C’était un vendredi comme les autres de la fin novembre. J’allais partir au travail quand on m’a appelé sur mon téléphone professionnel. Le numéro m’était inconnu. J’ai décroché. Au bout du fil, c’était la police. « Ivan Alexeïevitch, nous voulons vous interroger. Nous avons repéré sur votre compte des posts qui discréditaient l’armée russe. »

Le policier a d’abord parlé du site VKontaktié [réseau social russe très populaire] : soi-disant, j’y aurais diffusé des textes contre la guerre. Je lui ai répondu que je n’étais pratiquement jamais sur VKontaktié et que je n’y publiais rien. Il a cherché dans ses papiers et m’a dit « C’est exact. J’ai confondu. Il s’agit d’Instagram. » Nous avons convenu de la date à laquelle je devais me présenter au commissariat.

J’ai tout de suite raconté ce qui s’était passé à mes amis sur Instagram. Ils ont été nombreux à se montrer compatissants et à m’écrire que c’était affreux. Pour ma part, je restais calme. Bien que, dans la vie, je sois plutôt craintif, je n’avais cette fois pas peur du tout.

Je suis convaincu que la discréditation de l’armée russe, c’est comme la loi sur « les agents de l’étranger » : avoir été qualifié « d’agent de l’étranger » prouve tout simplement qu’on est un type bien. Même chose avec la « discréditation ». Si l’on a été condamné pour ce motif, on peut se considérer comme un type bien.

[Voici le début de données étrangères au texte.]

Definition keepCell (realmName spaceName stackName : string) (c : Cell) : bool :=
  matches realmName (csp_RealmName (cell_Spec c)) && matches spaceName (csp_SpaceName (cell_Spec c))
  && matches stackName (csp_StackName (cell_Spec c)).
Definition ListCells (realmName spaceName stackName : string) : st W (result (list Cell)) :=
  let!? realmDirs := resolveRealmDirs realmName in
  let!? spaceDirs := gather (levelDirs "failed to stat space dir %q: %w" "failed to read realm dir %q: %w" spaceName) realmDirs in
  let!? stackDirs := gather (levelDirs "failed to stat stack dir %q: %w" "failed to read space dir %q: %w" stackName) spaceDirs in
  gather (fun stackDir =>
    let!? names := subdirNames "failed to read stack dir %q: %w" stackDir in
    readEach (fun n => rd_readCellInternal (CellMetadataPath RunPath (FBase (FDir (FDir stackDir))) (FBase (FDir stackDir)) (FBase stackDir) n))
      (keepCell realmName spaceName stackName) names) stackDirs.

Definition set_Root (b : bool) (s : ContainerSpec) : ContainerSpec :=
  let 'Build_ContainerSpec a b' c d e f _ h i j k l m n o p q r s' t u v w x y z a1 a2 a3 a4 a5 a6 a7 a8 a9 b1 b2 b3 b4 b5 := s in
  Build_ContainerSpec a b' c d e f b h i j k l m n o p q r s' t u v w x y z a1 a2 a3 a4 a5 a6 a7 a8 a9 b1 b2 b3 b4 b5.
(** The root container is marked as such. *)
Definition mark_root (root : string) (c : ContainerSpec) : ContainerSpec :=
  if negb (String.eqb root "") && String.eqb (c_ID c) root then set_Root true c else c.
Definition ExtractContainersFromCells (cells : list Cell) : list ContainerSpec :=
  cells ≫= (fun cell => mark_root (csp_RootContainerID (cell_Spec cell)) <$> csp_Containers (cell_Spec cell)).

En outre, je reste assez optimiste quant à l’issue de cette guerre. Je suis certain que les Ukrainiens vaincront, et très bientôt. Par conséquent, tous ceux d’entre nous qui seront passés en justice, même s’ils ont été condamnés à des peines de prison, seront considérés comme des héros. Alors que tous ceux qui se seront cachés, qui auront eu peur, qui se seront tus ou auront soutenu le régime et appliqué ses lois de cannibales détourneront leur regard et rougiront.

Des temps nouveaux sont advenus. La peur a disparu. Ce qui importe le plus, pour moi, c’est de savoir que je n’aurai pas honte de mes actes quand la guerre aura pris fin. Et si, dans bien des années, mes enfants ou mes petits-enfants me demandent ce que j’ai fait à cette époque, je pourrai répondre fièrement que je n’ai jamais été complice du régime.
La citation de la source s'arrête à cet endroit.